Robyn Norberry v The Owners - Strata Plan 66047

Case

[2015] NSWSC 861

15 May 2015

No judgment structure available for this case.

Supreme Court


New South Wales

Medium Neutral Citation: Robyn Norberry v The Owners – Strata Plan 66047 [2015] NSWSC 861
Hearing dates:15 May 2015
Date of orders: 15 May 2015
Decision date: 15 May 2015
Jurisdiction:Common Law
Before: Rothman J
Decision:

1.   The parties confer in order to degree on a mediator within 14 days by 4pm on 29 May 2015;
2.   In the absence of agreement, the matter be referred to the Registrar for mediation in accordance with the Joint Protocol;
3.   Subject to an agreement to the contrary each party bears its own costs of the mediation and half the costs of the mediator;
4.   The summons is adjourned without further order until 10am on 17 July 2015, at which time, subject to any notification to the Court otherwise, the summons will be heard to finality;
5.   Reserve costs of proceedings up and until today, that has not been subject to order;
6.   The parties have liberty to apply on 3 working days’ notice.

Catchwords: CIVIL – application to transfer proceedings from NSW Civil and Administrative Tribunal and Local to Supreme Court – single justiciable controversy over deficient building works and rectification required – longstanding dispute – order for mediation – if mediation fails, preliminary view that court order for expedited hearing at Supreme Court or Tribunal
Legislation Cited: Civil Procedure Act 2005
Category:Procedural and other rulings
Parties: Robyn Norberry (Plaintiff)
The Owners – Strata Plan 66047 (Defendant)
Representation:

Counsel:
M. Bradford (Plaintiff)
S. Dixon (Defendant)

    Solicitors:
File Number(s):2014/00260173
Publication restriction:None

Judgment

  1. The Court has before it a summons for transfer of proceedings and/or the commencement of proceedings in this Court that are otherwise before the Local Court and/or are to be before the New South Wales Civil and Administrative Tribunal (hereinafter, “NCAT”).

  2. The justiciable controversy between the parties, leaving the summons currently before the Court, is longstanding and relates to building works that were completed and are said by the plaintiff to have been deficient to such an extent that the plaintiff is now in dispute with the owners corporation as to the works that are required to rectify it.

  3. The proceedings that are to be before the NCAT, in its specialist jurisdiction, relate to rectification works that the plaintiff is seeking the owners’ corporation perform.
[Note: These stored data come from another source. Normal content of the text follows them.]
Lemma wp_temp_copy {A} (K : ptr → L A) s σ u x z Q E :
  zok F s σ → σ !! u = Some (Some x) → z_vars s !! u = Some z → x ≠ 0 →
  (∀ b l m, temp_copy s x b l m → wp (K (b, 0)) (λ a m', Q a (set_zmem m' s)) E m) →
  wp (limbs (tp ← gmp_xalloc_limbs (nlimbs x); _ ← mpn_copyi tp (mp_d z) (nlimbs x); K tp)) Q E s.
Proof.
  intros Hok Hu Hz Hx HK. destruct (zok_operand F s σ u x Hok Hu) as (z' & l & Hz' & Hw & Hn & Hh & Hv & Hl & _).
  rewrite Hz in Hz'. injection Hz' as <-. pose proof (nlimbs_pos x Hx). apply wp_zoom. rewrite <- Hl. apply wp_bind.
  apply wp_gmp_xalloc_limbs; [lia|apply (zok_mem _ _ _ Hok)|]. intros b m1 (Hsame & Hsp & Hfr & Hm1 & Hnext). apply wp_bind.
  assert (holds m1 (mp_d z) l) as Hh1.
  { intros i y Hi. rewrite Hsame; [by apply Hh|]. apply Hfr. by rewrite (Hh i y Hi). }
  assert ((mp_d z).1 ≠ b) as Hzb.
  { apply (Hfr (mp_d z)). destruct l as [|y l]; [cbn in Hl; lia|]. apply holds_cons in Hh as [Hc _]. by rewrite Hc. }
  apply wp_mpn_copyi; [done|done|left; done|]. intros m2 [Hh2 Hc2]. apply (HK b l m2). split_and!; try done.
  - by eapply changed_ok.
  - intros q Hq. pose proof Hc2 as (Hf & _). rewrite Hf, Hsame; [done|done|]. intros [Hb _]. done.
  - pose proof Hc2 as (_ & _ & Hn2). lia.
Qed.

Lemma wp_temp_free {A} s σ x b l m m' (a : A) (Q : A → zstate → Prop) E :
  zok F s σ → x ≠ 0 → temp_copy s x b l m → changed m m' (λ c, within c (b, 0) (length l)) → (∀ s', zok F s' σ → Q a s') →
  wp (_ ← gmp_free (b, 0); mret a) (λ a m', Q a (set_zmem m' s)) E m'.
Proof.
  intros Hok Hx (Hw & Hn & Hv & Hl & Hh & Hm & Hsame & Hfr & Hnext) (Hf & Hd & Hnx) HQ. pose proof (nlimbs_pos x Hx). apply wp_bind. apply wp_gmp_free.
  { apply Hd. destruct l as [|y l]; [cbn in Hl; lia|]. apply holds_cons in Hh as [Hc _]. by rewrite Hc. }
  intros m2 Hc2 Hn2. apply wp_ret, HQ. assert (∀ q, cell m2 q = cell (z_mem s) q) as Heq.
  { intros q. rewrite Hc2. case_decide as Hq.
    - destruct (cell (z_mem s) q) eqn:Hcq; [|done]. by destruct (Hfr q); [rewrite Hcq|].
    - rewrite Hf, Hsame; [done|done|]. intros [Hb _]. done. }
  eapply (zok_write_gen F s σ σ (λ _, False)); try done. split_and!; [intros q _; apply Heq|intros q; by rewrite Heq|lia].
Qed.
End copy.

(** ** The number of digits *)

(** [n] digits are needed for [v], and [n - 1] are not enough. *)
Definition ndigits (b v n : Z) : Prop := 1 ≤ n ∧ b ^ (n - 1) ≤ v < b ^ n.

Lemma wp_ndigits_loop b bi tp fuel : 2 ≤ b ≤ 36 → inv_ok1 b bi → ∀ l nd m Q E,
  words l → normal l → l ≠ [] → holds m tp l → mem_ok m → val l < 2 ^ Z.of_nat fuel →
  (∀ n m', ndigits b (val l) n → changed m m' (λ c, within c tp (length l)) → Q (nd + n) m') →
  wp (ndigits_loop fuel tp (Z.of_nat (length l)) nd bi) Q E m.
Proof.
  intros Hb Hbi. induction fuel as [|fuel IH]; intros l nd m Q E Hw Hn Hne Hh Hm Hf HQ.
  { pose proof (normal_bound l Hw Hn Hne). pose proof (wpow_pos (length l - 1)). cbn in Hf. lia. }
  cbn [ndigits_loop]. pose proof (normal_bound l Hw Hn Hne) as Hlow. assert (0 < length l)%nat as Hl0 by (destruct l; [done|cbn; lia]).
  apply wp_bind. eapply (wp_mpn_div_qr_1_preinv (Some tp) tp l b); try done; [by apply holds_space|right; left; lia|].
  intros lq r m1 Hlq Hwq Hvq Hr [Hh1 Hc1]. cbn [qholds qwithin] in *. pose proof (val_bound lq Hwq) as Hbq.
  destruct (trim_top lq) as (l' & top & Htop & Hw' & Hn' & Hv' & Hl' & Hhl'); [done|intros ->; cbn in Hlq; lia|..].
  { intros H2. rewrite Hlq in *. assert (wpow (length l - 1) = WB * wpow (length l - 2)) as Hwp by (rewrite <- wpow_S; f_equal; lia).
    pose proof (wpow_pos (length l - 2)). unfold WB in Hwp. nia. }
  apply wp_bind. eapply wp_load.
  { replace (Z.of_nat (length l) - 1) with (Z.of_nat (length lq - 1)) by lia. by apply Hh1. }
  replace (Z.of_nat (length l) - b2z (top =? 0)) with (Z.of_nat (length l')) by lia. rewrite <- Hv' in *.
  assert (changed m m1 (λ c, within c tp (length l))) as Hc2 by (by rewrite <- Hlq).
  destruct (Z.ltb_spec 0 (Z.of_nat (length l'))) as [Hpos|Hzero].
  - assert (l' ≠ []) as Hne' by (by intros ->). eapply (IH l'); try done; [by apply Hhl'|by eapply changed_ok| |].
    { rewrite Nat2Z.inj_succ, Z.pow_succ_r in Hf by lia. nia. }
    intros n m2 (Hn1 & Hlo & Hhi) Hc3. replace (nd + 1 + n) with (nd + (n + 1)) by lia. apply HQ.
    + split; [lia|]. replace (n + 1 - 1) with (Z.succ (n - 1)) by lia. replace (n + 1) with (Z.succ n) by lia. rewrite !Z.pow_succ_r by lia. nia.
    + eapply changed_trans; [exact Hc2|]. eapply changed_mono; [exact Hc3|]. intros q [Hq1 Hq2]. split; [done|].
      destruct (top =? 0); cbn [b2z] in Hl'; lia.
  - destruct l'; [|cbn in Hzero; lia]. cbn [val] in *. apply wp_ret, (HQ 1); [|done]. split; [lia|]. rewrite Z.pow_0_r, Z.pow_1_r. pose proof (wpow_pos (length l - 1)). nia.
Qed.

Section sizes.
Context (F : mem).
Implicit Types (s : zstate) (σ : gmap positive (option Z)).

(** Rounding up: the digits of a power of two *)
Lemma ndigits_bits b k v bits : 1 ≤ k → b = 2 ^ k → 1 ≤ bits → 2 ^ (bits - 1) ≤ v < 2 ^ bits → ndigits b v ((bits + (k - 1)) / k).
Proof.
  intros Hk -> Hbits Hv. pose proof (Z.div_mod (bits + (k - 1)) k ltac:(lia)) as Hd. pose proof (Z.mod_pos_bound (bits + (k - 1)) k ltac:(lia)) as Hm.
  set (n := (bits + (k - 1)) / k) in *. assert (1 ≤ n) as Hn by nia. split; [done|]. rewrite <- !Z.pow_mul_r by lia. split.
  - etransitivity; [|apply Hv]. apply Z.pow_le_mono_r; nia.
  - eapply Z.lt_le_trans; [apply Hv|]. apply Z.pow_le_mono_r; nia.
Qed.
The proceedings in the Local Court relate to the plaintiff’s claim for damages against the Strata Plan. Plainly, both sets of proceedings relate to the one justiciable controversy.

  4. Courts, and this Court in particular, have long turned their faces against multiplicity of proceedings in order to resolve issues between the parties. Avoidance of multiplicity of proceedings is the underlining reason we have now cross‑vesting legislation that allows the transfer of proceedings.
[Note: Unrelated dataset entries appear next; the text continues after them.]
(** All the bytes are written, and nothing else. *)
Lemma export_state_end limb bytes i r : 0 ≤ N → 8 * (un - 1) < N → export_state (Z.to_nat N) limb bytes i r →
  i = un ∧ ∃ bs, r = (Some <$> bs) ++ drop (Z.to_nat N) r0 ∧ Z.of_nat (length bs) = N ∧ digits 256 bs ∧ in_order order endian size count bs = byte_of (val lu) <$> seq 0 (Z.to_nat N).
Proof.
  intros HN0 Hun (Hb & Hl & Hi & Hk & Hv & Hr & Hdone & Hrest).
  split; [lia|]. set (bs := (λ q : nat, byte_of (val lu) (Z.to_nat (pos (Z.of_nat q)))) <$> seq 0 (Z.to_nat N)).
  assert (∀ q, (q < Z.to_nat N)%nat → bs !! q = Some (byte_of (val lu) (Z.to_nat (pos (Z.of_nat q))))) as Hbs.
  { intros q Hq. unfold bs. by rewrite list_lookup_fmap, lookup_seq_lt. }
  assert (length bs = Z.to_nat N) as Hlb by (unfold bs; by rewrite length_fmap, length_seq). exists bs. split_and!; [|lia| |].
  - apply list_eq. intros q. destruct (decide (q < Z.to_nat N)%nat) as [Hq|Hq].
    + rewrite lookup_app_l by (rewrite length_fmap; lia). rewrite list_lookup_fmap, Hbs by done. cbn.
      pose proof (byte_pos_range order endian size count Hs (Z.of_nat q) ltac:(lia)) as Hp. specialize (Hdone (Z.to_nat (pos (Z.of_nat q))) ltac:(lia)).
      rewrite Z2Nat.id, byte_pos_involutive, Nat2Z.id in Hdone by lia. done.
    + rewrite lookup_app_r by (rewrite length_fmap; lia). rewrite length_fmap, Hlb, lookup_drop, Hrest by lia. f_equal. lia.
  - apply Forall_fmap, Forall_true. intros q. unfold byte_of. cbn. apply Z.mod_pos_bound. lia.
  - unfold in_order. apply list_fmap_ext. intros j n Hj%lookup_seq. destruct Hj as [-> Hj]. unfold byte_at. cbn [Nat.add].
    pose proof (byte_pos_range order endian size count Hs (Z.of_nat j) ltac:(lia)) as Hp. rewrite Hbs by lia. cbn. by rewrite Z2Nat.id, byte_pos_involutive, Nat2Z.id by lia.
Qed.
End export.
  5. The defendant submits, which submission is not without merit, that the specialist jurisdiction conferred upon NCAT should be allowed to run its course and that the matter should be dealt with in the tribunal in a manner that is ordinarily would be more expeditious and less expensive than the same proceedings in this Court.

  6. Further, the defendant submits that the amount of damages involved is not particularly large and, at least at this stage, is an amount that is within the civil jurisdiction of the Local Court.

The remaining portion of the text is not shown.